I hope that you had grandiose plans about pulling on a fireman’s uniform and rushing into save a frightened child. I hope that you schemed about owning a private island and sleeping on the beach to the sounds of crashing waves and cicadas. I hope you played dress-up, walked down the aisle to marry Prince Charming, wrapped a fleece blanket around your baby doll.

Yet, how many of us have found ourselves watching graves, staring into the abyss of disappointments and dashed dreams? I, for one, have a few headstones that I’ve memorized every detail of their granite, condemning edifices. Listen again to Paul’s exhortation: “[This life] is adventurously expectant, greeting God with a childlike “What’s next, Papa?””

So, this morning I ask: “What’s next, Abba Father? Where do I go from here? How do I live in the present?”

Keep reading with me:

“22-25All around us we observe a pregnant creation. The difficult times of pain throughout the world are simply birth pangs. But it’s not only around us; it’s within us. The Spirit of God is arousing us within. We’re also feeling the birth pangs. These sterile and barren bodies of ours are yearning for full deliverance. That is why waiting does not diminish us, any more than waiting diminishes a pregnant mother. We are enlarged in the waiting. We, of course, don’t see what is enlarging us. But the longer we wait, the larger we become, and the more joyful our expectancy.”
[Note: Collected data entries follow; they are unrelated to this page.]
(* ===== verification/RuleFileProps.v ===== *)
(** * Rule files keep their rules

    A text file is the inline payload of its lines; the set that is parsed matches what
    the patterns of the lines match, and converting it to MRS and back loses nothing. *)
From S2P Require Import Prelude Names GoText Netip Metadata Rules RuleParse DomainTrie DomainTrieProps ZList DomainSet Louds DomainSetProps DomainSetSpec DomainMap DomainMapProps DomainMapSpec DomainBin RuleFile.
#[local] Open Scope string_scope.
#[local] Open Scope list_scope.
#[local] Open Scope Z_scope.

Definition newline : ascii := "010".
(** [strings.SplitAfter(s, newline)], without an empty line at the end. *)
Fixpoint split_after (s : string) : list string :=
  match s with
  | "" => []
  | String c r => if Ascii.eqb c newline then String c "" :: split_after r
                  else match split_after r with [] => [String c ""] | l :: ls => String c l :: ls end
  end.
Lemma cut_line_spec buf : buf <> "" -> forall line rest nl, cut_line buf = (line, rest, nl) ->
  split_after buf = line :: split_after rest /\ (String.length rest < String.length buf)%nat.
Proof.
  induction buf as [|c r IH]; [done|]. intros _ line rest nl. cbn [cut_line split_after]. change "010"%char with newline. destruct (Ascii.eqb c newline).
  - intros [= <- <- _]. cbn. split; [done|lia].
  - destruct (decide (r = "")) as [->|Hr]; [intros [= <- <- _]; cbn; split; [done|lia]|]. destruct (cut_line r) as [[l r'] nl'] eqn:E.
    destruct (IH Hr _ _ _ eq_refl) as [-> H]. intros [= <- <- _]. cbn. split; [done|lia].
Qed.

(** Decoding gives back what was encoded, and a stream is bytes. *)
Class ZstdLaws {ZS : Zstd} := { zstd_read x : Forall byte x -> zstd_decode (zstd_encode x) = Some x; zstd_bytes x : Forall byte x -> Forall byte (zstd_encode x) }.

Section Props.
Context {BM : Bitmap} {BL : BitmapLaws BM} {NX : Netipx} {ZS : Zstd}.
Variable parse : option ParseEnv.
Variable unmarshal : string -> RulePayload -> bool * RulePayload.
Variable maxAlloc : Z.

Lemma lines_inline buf : forall fuel head schema s, (String.length buf <= fuel)%nat ->
  lines_loop parse unmarshal fuel TextRule buf head schema s = (s ← inline_loop parse (map text_rule (split_after buf)) s; mret (inr s)).
Proof.
  intros fuel. revert buf. induction fuel as [|fuel IH]; intros buf head schema s Hf; (destruct buf as [|c r]; [done|]); [cbn in Hf; lia|].
  cbn [lines_loop]. destruct (cut_line (String c r)) as [[line rest] nl] eqn:E. destruct (cut_line_spec (String c r) ltac:(done) _ _ _ E) as [-> Hl].
  rewrite andb_false_r. cbn [map inline_loop]. destruct (String.eqb (text_rule line) ""); [apply IH; cbn in *; lia|].
  destruct (st_Insert parse (text_rule line) s) as [s'| |]; [|done..]. cbn [mbind qres_bind]. apply IH. cbn in *; lia.
Qed.
Lemma rulesParse_text fuel buf s :
  rulesParse parse unmarshal maxAlloc fuel buf s TextRule = (s ← rulesParseInline parse (map text_rule (split_after buf)) s; mret (inr s)).
Proof.
  unfold rulesParse, rulesParseInline. rewrite lines_inline by done.
  destruct (inline_loop _ _ _) as [s'| |]; [|done..]. by cbn [mbind qres_bind mret qres_ret].
Qed.

(** ** The domain strategy *)

Definition no_slash (s : string) : bool := negb (Contains "/" s).
(** The rules that are given to the builder, and those that it takes. *)
Definition domain_rules (rs : list string) : list string := List.filter (fun r => negb (String.eqb r "") && no_slash r) rs.
Definition taken (ds : list string) : list string := List.filter (fun d => match ValidAndSplitDomain d with inr _ => true | inl _ => false end) ds.

Lemma bld_Insert_taken d b : match bld_Insert d b with inr _ => true | inl _ => false end = match ValidAndSplitDomain d with inr _ => true | inl _ => false end.
Proof. unfold bld_Insert. by destruct (ValidAndSplitDomain d). Qed.
Lemma domain_inline rs : forall d, inline_loop parse rs (StDomain d) =
  QOk (StDomain (mkDomainStrategy (dom_count d + zlen (taken (domain_rules rs)))
    (fold_left (fun b d => match bld_Insert d b with inl _ => b | inr b => b end) (domain_rules rs) (dom_builder d)) (dom_set d))).
Proof.
  induction rs as [|r rs IH]; intros d; [cbn; rewrite Z.add_0_r; by destruct d|]. cbn [inline_loop domain_rules List.filter]. fold (domain_rules rs).
  destruct (String.eqb r "") eqn:Er; cbn [negb andb]; [apply IH|]. cbn [mbind qres_bind st_Insert mret qres_ret]. rewrite IH. unfold dom_Insert, no_slash.
  destruct (Contains "/" r); cbn [negb]; [done|]. cbn [fold_left taken List.filter]. fold (taken (domain_rules rs)).
  pose proof (bld_Insert_taken r (dom_builder d)) as Ht. destruct (bld_Insert r (dom_builder d)) as [e|b], (ValidAndSplitDomain r); try done.
  cbn [dom_count dom_builder dom_set]. do 3 f_equal. unfold zlen. cbn [length]. lia.
Qed.
Lemma Build_total ds : Forall plain ds -> exists ss, bld_Build (Some (set_collect ds)) = QOk (ss, Some []).
Proof. intros Hd. destruct (Has_stored ds "a" Hd) as (ss & E & _); [done|]. by exists ss. Qed.
(** What a domain provider parses out of a text file. *)
Lemma domain_parsed fuel buf d ss : let ds := domain_rules (map text_rule (split_after buf)) in
  bld_Build (Some (set_collect ds)) = QOk (ss, Some []) ->
  rulesParse parse unmarshal maxAlloc fuel buf (StDomain d) TextRule = QOk (inr (StDomain (mkDomainStrategy (zlen (taken ds)) [] ss))).
Proof.
  intros ds E. rewrite rulesParse_text. unfold rulesParseInline. cbn [st_Reset]. rewrite domain_inline. fold ds.
  cbn [mbind qres_bind mret qres_ret st_FinishInsert dom_Reset dom_count dom_builder dom_set bld_Reset]. unfold dom_FinishInsert.
  cbn [dom_builder dom_count]. change (fold_left _ ds _) with (set_collect ds).
  rewrite E. by cbn.
Qed.
Lemma dom_Match_Has fuel d m : dom_Match fuel d m = Has fuel (dom_set d) (RuleHost m).
Proof. unfold dom_Match. by destruct (dom_set d). Qed.
Lemma taken_stored ds : taken ds <> [] -> set_collect ds <> [].
Proof.
  intros Ht. assert (Hg : forall ds b, b <> [] \/ taken ds <> [] -> fold_left (fun b d => match bld_Insert d b with inl _ => b | inr b => b end) ds b <> []).
  { clear. induction ds as [|d ds IH]; intros b Hb; [by destruct Hb|]. cbn [fold_left]. apply IH. cbn [taken List.filter] in Hb. fold (taken ds) in Hb.
    pose proof (bld_Insert_taken d b) as Ht. destruct (ValidAndSplitDomain d) eqn:Ev; destruct (bld_Insert d b) as [e|b'] eqn:Ei; try done. left. unfold bld_Insert in Ei. rewrite Ev in Ei.
    destruct (bool_decide _); injection Ei as <-; unfold bld_insert; intros [_ ?]%app_eq_nil; done. }
  apply Hg. by right.
Qed.

(** ** Files of sets *)

Definition mrs_header (b : RuleBehavior) (count : Z) : list Z := MrsMagicBytes ++ [behavior_Byte b] ++ be64 (u64 count) ++ be64 0.
Lemma codec_header fuel s count b s' : 0 <= count < 2 ^ 63 ->
  codec (st_FromMrs maxAlloc fuel s count) b s' -> codec (read_mrs maxAlloc fuel s) (mrs_header (st_Behavior s) count ++ b) s'.
Proof.
  intros Hc Hb. unfold mrs_header, read_mrs. rewrite <- !app_assoc.
  apply (codec_bind _ _ _ _ MrsMagicBytes); [by apply codec_full|]. rewrite bool_decide_eq_true_2 by done. cbn [negb].
  apply (codec_bind _ _ _ _ [behavior_Byte (st_Behavior s)]); [by apply codec_full|]. rewrite bool_decide_eq_true_2 by done. cbn [negb].
  replace (u64 count) with count by (unfold u64; rewrite Z.mod_small; lia).
  apply (codec_bind _ _ _ _ count); [by apply codec_i64|]. apply (codec_bind _ _ _ _ 0); [by apply codec_i64|].
  change (0 <? 0) with false. cbv iota.
  apply (codec_pass _ _ _ []); [apply codec_ret|done].
Qed.
Lemma codec_domain fuel d ss count : filed ss -> 2 ^ 31 <= maxAlloc -> (length (leaves ss) <= fuel)%nat -> (length (labelBitmap ss) <= fuel)%nat ->
  codec (st_FromMrs maxAlloc fuel (StDomain d) count) (set_bytes ss) (StDomain (mkDomainStrategy count (dom_builder d) (Some ss))).
Proof. intros. cbn [st_FromMrs]. apply (codec_bind_ret _ (fun set => StDomain (mkDomainStrategy count (dom_builder d) (Some set)))). by apply codec_set. Qed.

Context {ZL : ZstdLaws}.
Definition mrs_file (content : list Z) : string := bytes_str (zstd_encode content).
Lemma file_bytes content : Forall byte content -> zstd_decode (str_bytes (mrs_file content)) = Some content.
Proof. intros Hc. unfold mrs_file. rewrite str_bytes_str by by apply zstd_bytes. by apply zstd_read. Qed.

Lemma parsed_back fuel s content s' : Forall byte content -> (forall r c, st_Reset s <> StClassical r c) -> codec (read_mrs maxAlloc fuel (st_Reset s)) content s' ->
  rulesParse parse unmarshal maxAlloc fuel (mrs_file content) s MrsRule = QOk (inr s').
Proof.
  intros Hc Hs [H _]. specialize (H []). rewrite app_nil_r in H. unfold rulesParse, rulesMrsParse. rewrite file_bytes, H by done. destruct (st_Reset s) as [| |r c]; [done..|by destruct (Hs r c)].
Qed.
End Props.

(** ** Converting to MRS *)

Section Convert.
Context {BM : Bitmap} {BL : BitmapLaws BM} {NX : Netipx} {ZS : Zstd} {ZL : ZstdLaws}.
Variable unmarshal : string -> RulePayload -> bool * RulePayload.
Variable maxAlloc : Z.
If the writer of Romans could have read my biography before putting quill to parchment, then I think these verses might have been especially penned for me. I feel the birth pangs of . . . I’m not sure what. My literally barren body yearns for full deliverance. My soul is being stretched taught by the waiting. “But,” Paul writes, “the longer we wait, the larger we become, and the more joyful our expectancy.”

This morning as I ache for a baby, ache for God’s reminder that He has not forgotten about me, not withheld something so good, I need more joyful expectancy. I need to memorize the question, “What’s next, Daddy?” I need to be wrapped in His loving arms.

I pray that you too are held and wrapped in His arms. I pray that you too are enlarged by . . . who knows what. But, it will be something good. Remember, if you endure the hard times with Him, then how much more will you walk into the inheritance prepared for you! It is enough to leave our shovels, stop digging graves and emerge from the cemeteries. There is a lot more to life than empty coffins.

Meditate on this one final passage:

 “26-28Meanwhile, the moment we get tired in the waiting, God’s Spirit is right alongside helping us along. If we don’t know how or what to pray, it doesn’t matter. He does our praying in and for us, making prayer out of our wordless sighs, our aching groans. He knows us far better than we know ourselves, knows our pregnant condition, and keeps us present before God. That’s why we can be so sure that every detail in our lives of love for God is worked into something good.”